_INPUT_:
(** A fresh entry with enough free space. *)
Lemma allocate_ok m r i f :
  enc_inv m → sized r → 0 ≤ i → py_get (mm_features r) i = Some f →
  cached m !! identifier f = None → sz (identifier f) ≤ num_free_slots m →
  wp (allocate r i) (λ _ m', enc_inv m' ∧ num_free_slots m' = num_free_slots m - sz (identifier f) ∧
    cached m' = <[identifier f := {[request_id r]}]> (cached m)) m.
Proof.
  intros Hi Hr Hpos Hf Hnew Hroom. unfold allocate. apply wp_bind, (feature_ok _ _ f); [done|].
  apply wp_bind, wp_modify. rewrite Hnew. apply wp_bind, (feature_embeds _ _ f); [done..|].
  apply wp_bind, wp_gets. unfold id. simpl.
  pose proof (free_le_freeable m Hi) as Hle.
  apply wp_bind, wp_assert; [lia|]. apply wp_bind, wp_assert; [lia|].
  apply wp_bind, wp_modify, wp_bind, wp_modify, wp_modify. simpl.
  rewrite lookup_insert_eq, insert_insert_eq. simpl. rewrite (left_id_L ∅ (∪)).
  split; [|done]. destruct Hi as [Hp Hfree Ht Hfr Hn Hu]. split; simpl; [done|lia| |lia|done|].
  - rewrite entries_size_insert_new by done. lia.
  - intros h' n. rewrite Hu. destruct (decide (h' = identifier f)) as [->|Hne].
    + rewrite lookup_insert_eq, Hnew. split; [naive_solver|]. intros [He%(inj Some) _]. set_solver.
    + by rewrite lookup_insert_ne.
Qed.

(** The last reference makes the entry reclaimable; nothing is evicted. *)
Lemma free_encoder_input_ok m r i f :
  enc_inv m → sized r → 0 ≤ i → py_get (mm_features r) i = Some f →
  wp (free_encoder_input r i) (λ _ m', enc_inv m' ∧ num_free_slots m' = num_free_slots m ∧
    cached m' = alter (.∖ {[request_id r]}) (identifier f) (cached m)) m.
Proof.
  intros Hi Hr Hpos Hf. unfold free_encoder_input. apply wp_bind, (feature_ok _ _ f); [done|].
  apply wp_bind, wp_gets. set (h := identifier f). set (a := request_id r).
  destruct (cached m !! h) as [refs|] eqn:Hc.
  2:{ apply wp_ret. split; [done|]. split; [done|]. symmetry. apply alter_match. by rewrite Hc. }
  assert (Hal : alter (.∖ {[a]}) h (cached m) = <[h := refs ∖ {[a]}]> (cached m)) by (apply alter_match; by rewrite Hc).
  rewrite Hal. case_decide as He.
  { apply wp_ret. split; [done|]. split; [done|]. subst refs. rewrite insert_id; [done|].
    rewrite Hc. f_equal. set_solver. }
  apply wp_bind, wp_modify. destruct Hi as [Hp Hfree Ht Hfr Hn Hu].
  assert (Hnot : h ∉ (freeable m).*1).
  { intros ([h' n] & ? & Hin)%list_elem_of_fmap. simpl in *. subst h'. apply Hu in Hin as [Hin _].
    rewrite Hc in Hin. by apply (inj Some) in Hin. }
  case_decide as He'.
  - apply wp_bind, (feature_embeds _ _ f); [done..|]. apply wp_bind, wp_modify, wp_modify.
    split; [|done]. split; simpl; [done|done| | | |].
    + by rewrite (entries_size_insert_old h refs).
    + rewrite od_set_new by done. rewrite fmap_app, sumZ_app. unfold sumZ at 2. simpl. fold h. lia.
    + rewrite od_set_new by done. rewrite fmap_app. apply NoDup_app. split; [done|]. split; [|apply NoDup_singleton].
      intros x Hx [= ->]%list_elem_of_singleton. done.
    + intros h' n. rewrite od_set_new, elem_of_app, Hu, list_elem_of_singleton by done.
      destruct (decide (h' = h)) as [->|Hne].
      * rewrite lookup_insert_eq, Hc, He'. naive_solver.
      * rewrite lookup_insert_ne by done. naive_solver.
  - apply wp_ret. split; [|done]. split; simpl; [done|done| |done|done|].
    + by rewrite (entries_size_insert_old h refs).
    + intros h' n. rewrite Hu. destruct (decide (h' = h)) as [->|Hne].
      * rewrite lookup_insert_eq, Hc. split; intros [Hx%(inj Some) _]; done.
      * by rewrite lookup_insert_ne.
Qed.

(** The hashes of the inputs with the given indices. *)
Definition hashes_at (r : Request) (ids : list Z) : list string :=
  omap (λ i, identifier <$> py_get (mm_features r) i) ids.

Lemma hashes_at_snoc r ids i f :
  py_get (mm_features r) i = Some f → hashes_at r (ids ++ [i]) = hashes_at r ids ++ [identifier f].
Proof. intros Hf. unfold hashes_at. rewrite omap_app. simpl. by rewrite Hf. Qed.

Lemma get_cached_input_ids_spec r m i :
  i ∈ get_cached_input_ids r m ↔
  0 ≤ i ∧ ∃ f, py_get (mm_features r) i = Some f ∧ is_Some (cached m !! identifier f).
Proof.
  unfold get_cached_input_ids, is_cached. rewrite list_elem_of_filter. unfold py_range. rewrite elem_of_seqZ. split.
  - intros [Hc Hi]. split; [lia|]. destruct (py_get _ i) as [f|]; [|done]. exists f. split; [done|].
    by apply bool_decide_eq_true in Hc.
  - intros [Hi (f & Hf & Hc)]. rewrite Hf. split; [by apply bool_decide_eq_true|].
    rewrite py_get_nonneg in Hf by done. apply lookup_lt_Some in Hf. unfold len. lia.
Qed.

Section Free.
Context (set_iter : list Z → list Z) (set_iter_perm : ∀ l, set_iter l ≡ₚ l).

(** [free] drops the references of the request and no other. *)
Lemma enc_free_ok m r :
  enc_inv m → sized r →
  wp (free set_iter r) (λ _ m', enc_inv m' ∧ num_free_slots m' = num_free_slots m ∧
    ∀ h, cached m' !! h = (λ refs : gset string,
      if decide (h ∈ identifier <$> mm_features r) then refs ∖ {[request_id r]} else refs) <$> cached m !! h) m.
Proof.
  intros Hi Hr. unfold free. apply wp_bind, wp_gets. set (ids := set_iter _).
  assert (Hids : ∀ i, i ∈ ids ↔ 0 ≤ i ∧ ∃ f, py_get (mm_features r) i = Some f ∧ is_Some (cached m !! identifier f)).
  { intros i. unfold ids. rewrite set_iter_perm. apply get_cached_input_ids_spec. }
  apply (wp_for (λ seen m', enc_inv m' ∧ num_free_slots m' = num_free_slots m ∧ ∀ h, cached m' !! h = (λ refs : gset string,
    if decide (h ∈ hashes_at r seen) then refs ∖ {[request_id r]} else refs) <$> cached m !! h)).
  - split; [done|]. split; [done|]. intros h. destruct (cached m !! h) as [refs|]; [|done].
    destruct (decide (h ∈ hashes_at r [])) as [Hin|]; [by apply elem_of_nil in Hin|done].
  - intros seen i todo m' Heq (Hi' & Hs & Hc). assert (i ∈ ids) as [Hpos (f & Hf & _)]%Hids by (rewrite Heq; set_solver).
    eapply wp_mono; [by apply (free_encoder_input_ok m' r i f)|]. intros _ m'' (Hi'' & Hs' & Hc').
    split; [done|]. split; [congruence|]. intros h. rewrite Hc', (hashes_at_snoc r seen i f Hf).
    destruct (decide (h = identifier f)) as [->|Hne].
    + rewrite lookup_alter_eq, Hc. destruct (cached m !! identifier f) as [refs|]; [|done]. simpl. f_equal.
      rewrite (decide_True (P := identifier f ∈ hashes_at r seen ++ [identifier f])) by set_solver.
      case_decide; set_solver.
    + rewrite lookup_alter_ne, Hc by done. destruct (cached m !! h) as [refs|]; [|done]. simpl. f_equal.
      repeat case_decide; set_solver.
  - intros m' (Hi' & Hs & Hc). split; [done|]. split; [done|]. intros h. rewrite Hc.
    destruct (cached m !! h) as [refs|] eqn:Hh; [|done]. simpl. f_equal.
    assert (Hiff : h ∈ hashes_at r ids ↔ h ∈ identifier <$> mm_features r).
    { unfold hashes_at. rewrite list_elem_of_omap, list_elem_of_fmap. split.
      - intros (i & Hin & Hx). apply Hids in Hin as [Hpos (f & Hf & _)]. rewrite Hf in Hx. simpl in Hx.
        simplify_eq. exists f. split; [done|]. rewrite py_get_nonneg in Hf by done. by eapply list_elem_of_lookup_2.
      - intros (f & -> & [k Hk]%list_elem_of_lookup). exists (Z.of_nat k).
        assert (Hf : py_get (mm_features r) (Z.of_nat k) = Some f) by (rewrite py_get_nonneg, Nat2Z.id by lia; done).
        rewrite Hf. split; [|done]. apply Hids. split; [lia|]. exists f. split; [done|by eexists]. }
    destruct (decide (h ∈ hashes_at r ids)), (decide (h ∈ identifier <$> mm_features r)); tauto.
Qed.
End Free.
End Facts.

(** ** Sequences of calls *)

Inductive enc_call :=
  | CheckAndUpdate (r : Request) (i : Z)
  | CanAllocate (r : Request) (i budget to_schedule : Z)
  | Allocate (r : Request) (i : Z)
  | FreeInput (r : Request) (i : Z)
  | FreeAll (r : Request)
  | TakeFreed
  | Reset.

Section Calls.
Context (set_iter : list Z → list Z) (sz : string → Z) (size : Z).

Definition run_enc_call (c : enc_call) : M manager unit :=
  match c with
  | CheckAndUpdate r i => _ ← check_and_update_cache r i; mret tt
  | CanAllocate r i b n => _ ← can_allocate r i b n; mret tt
  | Allocate r i => allocate r i
  | FreeInput r i => free_encoder_input r i
  | FreeAll r => free set_iter r
  | TakeFreed => _ ← get_freed_mm_hashes; mret tt
  | Reset => reset
  end.

Definition has_input (r : Request) (i : Z) : Prop := sized sz r ∧ 0 ≤ i < len (mm_features r).

(** What the callers keep: an index is one of the request's inputs, and [allocate] is
    called for an input that is not cached when there is room for it. *)
Definition enc_legal (c : enc_call) (m : manager) : Prop :=
  match c with
  | CheckAndUpdate r i | CanAllocate r i _ _ | FreeInput r i => has_input r i
  | Allocate r i => has_input r i ∧ ∀ f, py_get (mm_features r) i = Some f →
      cached m !! identifier f = None ∧ sz (identifier f) ≤ num_free_slots m
  | FreeAll r => sized sz r
  | TakeFreed | Reset => True
  end.

Inductive enc_reach : manager → Prop :=
  | enc_start : enc_reach (init size)
  | enc_step m c m' :
      enc_reach m → enc_legal c m → run_enc_call c m = (Ok tt, m') → enc_reach m'.

Lemma has_input_feature r i : has_input r i → 0 ≤ i ∧ ∃ f, py_get (mm_features r) i = Some f.
Proof.
  intros [_ Hi]. split; [lia|]. rewrite py_get_nonneg by lia. apply lookup_lt_is_Some. unfold len in Hi. lia.
Qed.

Lemma run_enc_call_ok c m :
  (∀ l, set_iter l ≡ₚ l) → enc_inv sz size m → enc_legal c m →
  wp (run_enc_call c) (λ _, enc_inv sz size) m.
Proof.
  intros Hit Hi Hl. destruct c as [r i|r i b n|r i|r i|r| |]; cbn [run_enc_call].
  - destruct (has_input_feature r i Hl) as (Hpos & f & Hf). apply wp_bind.
    eapply wp_mono; [by eapply check_and_update_cache_ok|]. intros b m' [Hm' _]. by apply wp_ret.
  - destruct (has_input_feature r i Hl) as (Hpos & f & Hf). apply wp_bind.
    eapply wp_mono; [eapply can_allocate_ok; [done|by destruct Hl|done|done]|].
    intros b' m' [Hm' _]. by apply wp_ret.
  - destruct Hl as [Hl Hroom]. destruct (has_input_feature r i Hl) as (Hpos & f & Hf).
    destruct (Hroom f Hf). eapply wp_mono; [eapply allocate_ok; [done|by destruct Hl|done..]|]. by intros _ m' [Hm' _].
  - destruct (has_input_feature r i Hl) as (Hpos & f & Hf).
    eapply wp_mono; [eapply free_encoder_input_ok; [done|by destruct Hl|done..]|]. by intros _ m' [Hm' _].
  - eapply wp_mono; [by eapply enc_free_ok|]. by intros _ m' [Hm' _].
  - apply wp_bind, wp_bind, wp_gets, wp_bind, wp_modify, wp_ret, wp_ret. by destruct Hi.
  - do 4 apply wp_bind, wp_modify. apply wp_modify. pose proof (entries_size_nonneg sz size m Hi).
    destruct Hi as [Hp Hfree [Ht Hsz] _ _ _]. 
    unfold set_num_freeable_slots, set_num_free_slots, set_freed, set_freeable, set_cached. simpl. rewrite Hsz.
    apply init_inv; [done|lia].
Qed.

_TASK BRIEF_: Please give an exact copy of the lines above, beginning with the line containing "Lemma hashes_at_snoc r" and running through the line containing "apply (wp_for (λ", and of no other lines.

_RESPONSE TO THE EXERCISE_:
Lemma hashes_at_snoc r ids i f :
  py_get (mm_features r) i = Some f → hashes_at r (ids ++ [i]) = hashes_at r ids ++ [identifier f].
Proof. intros Hf. unfold hashes_at. rewrite omap_app. simpl. by rewrite Hf. Qed.

Lemma get_cached_input_ids_spec r m i :
  i ∈ get_cached_input_ids r m ↔
  0 ≤ i ∧ ∃ f, py_get (mm_features r) i = Some f ∧ is_Some (cached m !! identifier f).
Proof.
  unfold get_cached_input_ids, is_cached. rewrite list_elem_of_filter. unfold py_range. rewrite elem_of_seqZ. split.
  - intros [Hc Hi]. split; [lia|]. destruct (py_get _ i) as [f|]; [|done]. exists f. split; [done|].
    by apply bool_decide_eq_true in Hc.
  - intros [Hi (f & Hf & Hc)]. rewrite Hf. split; [by apply bool_decide_eq_true|].
    rewrite py_get_nonneg in Hf by done. apply lookup_lt_Some in Hf. unfold len. lia.
Qed.

Section Free.
Context (set_iter : list Z → list Z) (set_iter_perm : ∀ l, set_iter l ≡ₚ l).

(** [free] drops the references of the request and no other. *)
Lemma enc_free_ok m r :
  enc_inv m → sized r →
  wp (free set_iter r) (λ _ m', enc_inv m' ∧ num_free_slots m' = num_free_slots m ∧
    ∀ h, cached m' !! h = (λ refs : gset string,
      if decide (h ∈ identifier <$> mm_features r) then refs ∖ {[request_id r]} else refs) <$> cached m !! h) m.
Proof.
  intros Hi Hr. unfold free. apply wp_bind, wp_gets. set (ids := set_iter _).
  assert (Hids : ∀ i, i ∈ ids ↔ 0 ≤ i ∧ ∃ f, py_get (mm_features r) i = Some f ∧ is_Some (cached m !! identifier f)).
  { intros i. unfold ids. rewrite set_iter_perm. apply get_cached_input_ids_spec. }
  apply (wp_for (λ seen m', enc_inv m' ∧ num_free_slots m' = num_free_slots m ∧ ∀ h, cached m' !! h = (λ refs : gset string,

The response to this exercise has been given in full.